Output, without alteration, the first line of the entries and each line after it, stopping with the line that contains "Lemma normalize_fields (msg".

Dataset items:
::::::::::

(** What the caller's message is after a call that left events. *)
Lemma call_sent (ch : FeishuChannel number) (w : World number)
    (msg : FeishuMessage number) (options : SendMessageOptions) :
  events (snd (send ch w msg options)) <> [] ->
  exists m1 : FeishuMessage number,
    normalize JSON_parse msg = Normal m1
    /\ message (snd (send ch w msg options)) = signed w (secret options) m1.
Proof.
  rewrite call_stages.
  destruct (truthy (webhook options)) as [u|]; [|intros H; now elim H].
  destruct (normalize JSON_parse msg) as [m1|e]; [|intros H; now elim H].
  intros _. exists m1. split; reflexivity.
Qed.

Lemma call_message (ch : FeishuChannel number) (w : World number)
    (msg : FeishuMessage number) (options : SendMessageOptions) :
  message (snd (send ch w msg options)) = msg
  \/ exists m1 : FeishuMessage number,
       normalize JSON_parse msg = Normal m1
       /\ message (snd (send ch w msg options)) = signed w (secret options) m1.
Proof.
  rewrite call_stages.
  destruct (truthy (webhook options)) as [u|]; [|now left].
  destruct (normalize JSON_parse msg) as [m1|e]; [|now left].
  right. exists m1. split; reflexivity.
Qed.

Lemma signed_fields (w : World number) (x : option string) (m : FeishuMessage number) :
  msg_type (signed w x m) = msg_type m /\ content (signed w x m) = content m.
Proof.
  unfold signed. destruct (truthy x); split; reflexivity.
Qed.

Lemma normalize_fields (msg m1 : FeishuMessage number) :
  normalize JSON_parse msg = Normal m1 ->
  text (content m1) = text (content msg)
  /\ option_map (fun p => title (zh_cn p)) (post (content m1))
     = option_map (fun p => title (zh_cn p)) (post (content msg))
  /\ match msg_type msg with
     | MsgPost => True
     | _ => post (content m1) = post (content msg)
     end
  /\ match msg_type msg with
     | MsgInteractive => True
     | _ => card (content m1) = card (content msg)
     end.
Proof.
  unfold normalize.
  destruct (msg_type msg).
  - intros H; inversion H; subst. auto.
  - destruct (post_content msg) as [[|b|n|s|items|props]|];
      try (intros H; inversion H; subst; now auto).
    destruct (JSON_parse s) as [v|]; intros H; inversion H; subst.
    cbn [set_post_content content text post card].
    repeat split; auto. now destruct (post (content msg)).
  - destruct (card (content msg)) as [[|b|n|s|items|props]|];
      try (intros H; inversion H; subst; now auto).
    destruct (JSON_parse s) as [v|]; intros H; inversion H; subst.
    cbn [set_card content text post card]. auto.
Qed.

::::::::::

#### SOLUTION BELOW:
(** What the caller's message is after a call that left events. *)
Lemma call_sent (ch : FeishuChannel number) (w : World number)
    (msg : FeishuMessage number) (options : SendMessageOptions) :
  events (snd (send ch w msg options)) <> [] ->
  exists m1 : FeishuMessage number,
    normalize JSON_parse msg = Normal m1
    /\ message (snd (send ch w msg options)) = signed w (secret options) m1.
Proof.
  rewrite call_stages.
  destruct (truthy (webhook options)) as [u|]; [|intros H; now elim H].
  destruct (normalize JSON_parse msg) as [m1|e]; [|intros H; now elim H].
  intros _. exists m1. split; reflexivity.
Qed.

Lemma call_message (ch : FeishuChannel number) (w : World number)
    (msg : FeishuMessage number) (options : SendMessageOptions) :
  message (snd (send ch w msg options)) = msg
  \/ exists m1 : FeishuMessage number,
       normalize JSON_parse msg = Normal m1
       /\ message (snd (send ch w msg options)) = signed w (secret options) m1.
Proof.
  rewrite call_stages.
  destruct (truthy (webhook options)) as [u|]; [|now left].
  destruct (normalize JSON_parse msg) as [m1|e]; [|now left].
  right. exists m1. split; reflexivity.
Qed.

Lemma signed_fields (w : World number) (x : option string) (m : FeishuMessage number) :
  msg_type (signed w x m) = msg_type m /\ content (signed w x m) = content m.
Proof.
  unfold signed. destruct (truthy x); split; reflexivity.
Qed.

Lemma normalize_fields (msg m1 : FeishuMessage number) :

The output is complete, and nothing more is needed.